AsianScientist (Dec. 11, 2019) – Turning bacteria into protein factories just got easier using a platform developed by researchers in China and the US. They published their work in the journal Nature Chemical Biology.
Bacteria are a common host for producing diverse biologics—drugs derived from living organisms. The synthesis of recombinant proteins using bacterial hosts entails multiple steps, including culturing, disruption and subsequent isolation and purification of the desired product.
For industrial operations, each step requires a sophisticated and delicate infrastructure to ensure efficiency and product quality. This process is critical for producing molecules in large amounts, but is not flexible or economically suited for small-scale production or characterization of diverse biologics.
In the present study, a team of scientists led by Professor You Lingchong of Duke University, US, and Associate Professor Dai Zhuojun of the Shenzhen Institutes of Advanced Technology, China, have developing a cell-material feedback platform that facilitates versatile production of biologics along with analysis and purification of diverse proteins and protein complexes.
“The core of our technology is a microbial swarmbot that consists of a stimulus-sensitive polymeric microcapsule encapsulating engineered bacteria. By sensing confinement, the bacteria undergo programmed partial lysis at high local density,” said Dai. “Furthermore, the encapsulating material shrinks in response to the changing chemical environment caused by cell growth, thus squeezing out the protein products released from bacterial lysis.”

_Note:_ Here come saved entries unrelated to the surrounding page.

(* ===== verification/SessionLoop.v ===== *)
(** * The session as a transition system

    The steps of one session: what the operating system does to its pending
    operations, the completion handlers and posted closures as they run, calls
    from outside, and changes of the server state by other sessions.  A handler
    is one step here; [SessionThreads] puts the handlers on threads.  The
    invariant [session_inv] is proved by induction over the steps; the write
    path, safety and framing theorems follow from it. *)

From S2P Require Import Prelude Machine ByteBuffer MessageBuffer SRP6 OpenSSL Packet AuthPacket.
From S2P Require Import WorkPacket AccountCache PreparedStatement Database ClientSession HandlersAuth HandlersWork Readers.

(** The receive buffer stays within the address space. *)
Definition buffer_fits (s : ClientSession) : Prop := zlen (_storage (read_buffer_ s)) + 512 < max_storage.

(** A frame with a ping that lacks the four bytes of its number. *)
Definition short_ping (mode : SessionMode) (bytes payload : list Z) : bool :=
  (zlen payload <? 4) &&
  match mode with
  | AUTH_SESSION => match AuthPacket.opcode_ (auth_packet_of bytes payload) with CMSG_PING => true | _ => false end
  | WORK_SESSION => match WorkPacket.opcode_ (work_packet_of bytes payload) with WorkOp.CMSG_PING => true | _ => false end
  end.

(** ** What a handler may change *)

Section effects.
Context {host : Host} {O : OpenSSL} {L : OpenSSLLaws O}.
Context `{PX : Pqxx World connection work row} {PL : PqxxLaws PX}.
Context (parse : list Z -> exn + Z).
Abbreviation ctx := (Ctx World connection).
Implicit Types c : ctx.
(* ===== verification/ClientSafety.v ===== *)
(** * The client's read handlers on arbitrary server bytes

    A small Hoare logic for methods that may throw but must not reach
    undefined behaviour, the SRP6 operations of the client in it (also with
    the modulus zero, about which the laws of OpenSSL say nothing), and the
    theorem that no bytes a server sends can make a read handler of the client
    throw or misbehave. *)

From S2P Require Import Prelude Machine ByteBuffer HexUtils SRP6 OpenSSL Packet AuthPacket WorkPacket ClientSession.
From S2P Require Import HandlersAuth Client.

(** [m] returns a value in [P] or throws, and keeps the invariant [I]. *)
Definition safe {S A} (I : S -> Prop) (m : M S A) (P : A -> Prop) : Prop := forall s, I s ->
  match m s with
  | (Ok a, s') => P a /\ I s'
  | (Throw _, s') => I s'
  | (Undef, _) => False
  end.

Section logic.
Context {S : Type} (I : S -> Prop).

Lemma safe_ret {A} (a : A) (P : A -> Prop) : P a -> safe I (ret a) P.
Proof. intros Ha s Hs. done. Qed.

Lemma safe_gets {A} (f : S -> A) (P : A -> Prop) : (forall s, I s -> P (f s)) -> safe I (gets f) P.
Proof. intros Hf s Hs. simpl. auto. Qed.

Lemma safe_modify (f : S -> S) (P : unit -> Prop) :
  (forall s, I s -> I (f s)) -> P tt -> safe I (modify f) P.
Proof. intros Hf HP s Hs. simpl. auto. Qed.

Lemma safe_of_outcome {A} (o : outcome A) (P : A -> Prop) :
  match o with Ok a => P a | Throw _ => True | Undef => False end -> safe I (of_outcome o) P.
Proof. intros H s Hs. unfold of_outcome. by destruct o. Qed.

Lemma safe_mono {A} (m : M S A) (P Q : A -> Prop) : safe I m P -> (forall a, P a -> Q a) -> safe I m Q.
Proof. intros Hm HPQ s Hs. specialize (Hm s Hs). destruct (m s) as [[] ?]; naive_solver. Qed.

Lemma safe_bind {A B} (m : M S A) (f : A -> M S B) (P : A -> Prop) (Q : B -> Prop) :
  safe I m P -> (forall a, P a -> safe I (f a) Q) -> safe I (bind m f) Q.
Proof.
  intros Hm Hf s Hs. specialize (Hm s Hs). unfold bind. destruct (m s) as [[a| |] s']; try done.
  destruct Hm as [Ha Hs']. exact (Hf a Ha s' Hs').
Qed.

Lemma safe_try_catch {A} (m : M S A) (h : exn -> M S A) (P : A -> Prop) :
  safe I m P -> (forall e, safe I (h e) P) -> safe I (try_catch m h) P.
Proof.
  intros Hm Hh s Hs. specialize (Hm s Hs). unfold try_catch. destruct (m s) as [[a|e|] s']; try done.
  exact (Hh e s' Hm).
Qed.

Lemma safe_on_local {T A} (m : M T A) (t : T) (P : A * T -> Prop) :
  match m t with (Ok a, t') => P (a, t') | (Throw _, _) => True | (Undef, _) => False end ->
  safe I (on_local m t) P.
Proof. intros H s Hs. unfold on_local. by destruct (m t) as [[] ?]. Qed.

(** A successful run, for a method that the caller wraps in a catch-all. *)
Lemma safe_caught (m : M S unit) (P : unit -> Prop) s :
  safe I m P -> I s -> exists s', try_catch m (fun _ => ret tt) s = (Ok tt, s') /\ I s'.
Proof.
  intros Hm Hs. specialize (Hm s Hs). unfold try_catch. destruct (m s) as [[[]|e|] s']; [|eauto|done].
  exists s'. by destruct Hm.
Qed.
End logic.

Lemma safe_zoom {S T A} (I : S -> Prop) (J : T -> Prop) (rd : S -> T) (wr : T -> S -> S) (m : M T A)
    (P : A -> Prop) :
  (forall s, I s -> J (rd s)) -> (forall s t, I s -> J t -> I (wr t s)) ->
  safe J m P -> safe I (zoom rd wr m) P.
Proof.
  intros HI HJ Hm s Hs. specialize (Hm _ (HI s Hs)). unfold zoom.
  destruct (m (rd s)) as [[a| |] t]; naive_solver.
Qed.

This platform is then integrated with downstream modules to enable quantification of enzymatic kinetics, purification of diverse proteins, quantitative control of protein interactions and assembly of functional protein complexes and multi-enzyme metabolic pathways.

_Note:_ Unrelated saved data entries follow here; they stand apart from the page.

(** A connection whose read and write both fail leaves two reconnect waits,
    the first cancelled by the second.  The handler of the cancelled one
    connects at once, so the client is connected again while the other wait is
    still pending; when that one fires the working connection is closed, its
    aborted read and the aborted connection attempt schedule a reconnect each,
    and the client is where it was: it drops every connection it makes. *)
Theorem double_failure_never_settles (h : Host) (O : OpenSSL) (c : Client) :
  outgoing_queue c = [] ->
  (forall target rand_bytes e1 e2, socket c = SocketConnected -> connects c = [] ->
     reads c = [] -> writes c = [] -> reconnect_timer c = [] ->
     exists c1 c2, on_read (Ok tt) rand_bytes target (inl e1) c = (Ok tt, c1) /\
       on_write (Ok tt) (Some e2) c1 = (Ok tt, c2) /\ torn c2) /\
  (torn c -> exists c1 c2,
     rtc any_step c c1 /\ connected c1 = true /\ socket c1 = SocketConnected /\ reconnect_timer c1 = [Pending] /\
     rtc any_step c1 c2 /\ torn c2 /\ outgoing_queue c2 = []).
Proof.
  intros Hq. split.
  - intros target rand_bytes e1 e2 Hs Hc Hr Hw Ht. exists (drop_connection (Ok tt) c).2. eexists.
    split; [by destruct target|]. split; [done|]. unfold torn. simpl. by rewrite Hc, Hr, Hw, Ht.
  - intros (Hs & Hn & Hc & Hr & Hw & Ht).
    destruct c as [sock conn q mode srp cs rs ws rt ht po wi]. simpl in *. subst.
    set (read := mkRead (ReadHeader mode) (header_bytes mode)).
    set (st s k cs rs rt ht w := mkClient s k [] mode srp cs rs [] rt ht po w).
    exists (st SocketConnected true [] [read Pending] [Pending] (rearm ht) []).
    exists (st SocketClosed false [] [] [Failed operation_aborted; Pending] (rearm ht) []).
    split_and!; try done.
    + eapply rtc_l; [left; apply on_loop, by_handler; eapply (run_reconnect_handler _ [] (Failed operation_aborted) [Pending] _ (Ok tt)); reflexivity|].
      eapply rtc_l; [right; apply (os_connected _ [] []); reflexivity|].
      apply rtc_once. right. eapply (run_connect_handler _ [] [] (Ok tt)); reflexivity.
    + eapply rtc_l; [left; apply on_loop, by_system, (reconnect_fires _ [] []); reflexivity|].
      eapply rtc_l; [left; apply on_loop, by_handler; eapply (run_reconnect_handler _ [] (Done tt) [] _ (Ok tt)); reflexivity|].
      eapply rtc_l; [left; apply on_loop, by_handler; eapply (run_read_handler _ [] (read (Failed operation_aborted)) [] _ (Ok tt) []);
        [reflexivity|reflexivity|reflexivity|reflexivity]|].
      apply rtc_once. left. apply on_loop, by_handler. eapply (run_connect_failed _ [] [] _ (Ok tt)); reflexivity.
Qed.

Lemma double_failure_never_settles_witness :
  let c := mkClient SocketClosed false [] AUTH_SESSION SRP6_zero [] [] [] [Failed operation_aborted; Pending] [] 0 [] in
  exists c1 c2, rtc (any_step (host := little) (O := reference)) c c1 /\ connected c1 = true /\
    rtc (any_step (host := little) (O := reference)) c1 c2 /\ torn c2.
Proof.
  intros c. destruct (double_failure_never_settles little reference c) as [_ H]; [reflexivity|].
  destruct H as (c1 & c2 & H1 & H2 & _ & _ & H3 & H4 & _); [repeat split|].
  exists c1, c2. split; [exact H1|]. split; [exact H2|]. split; [exact H3|exact H4].
Defined.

The researchers note that their study demonstrates how cell-material feedback can be used to engineer a modular and flexible platform with sophisticated and well-defined programmed functions. Their technique and findings could be useful for personalized drug synthesis and accessible biomanufacturing in remote areas.
The article can be found at: Dai et al. (2019) Versatile Biomanufacturing Through Stimulus-responsive Cell–material Feedback.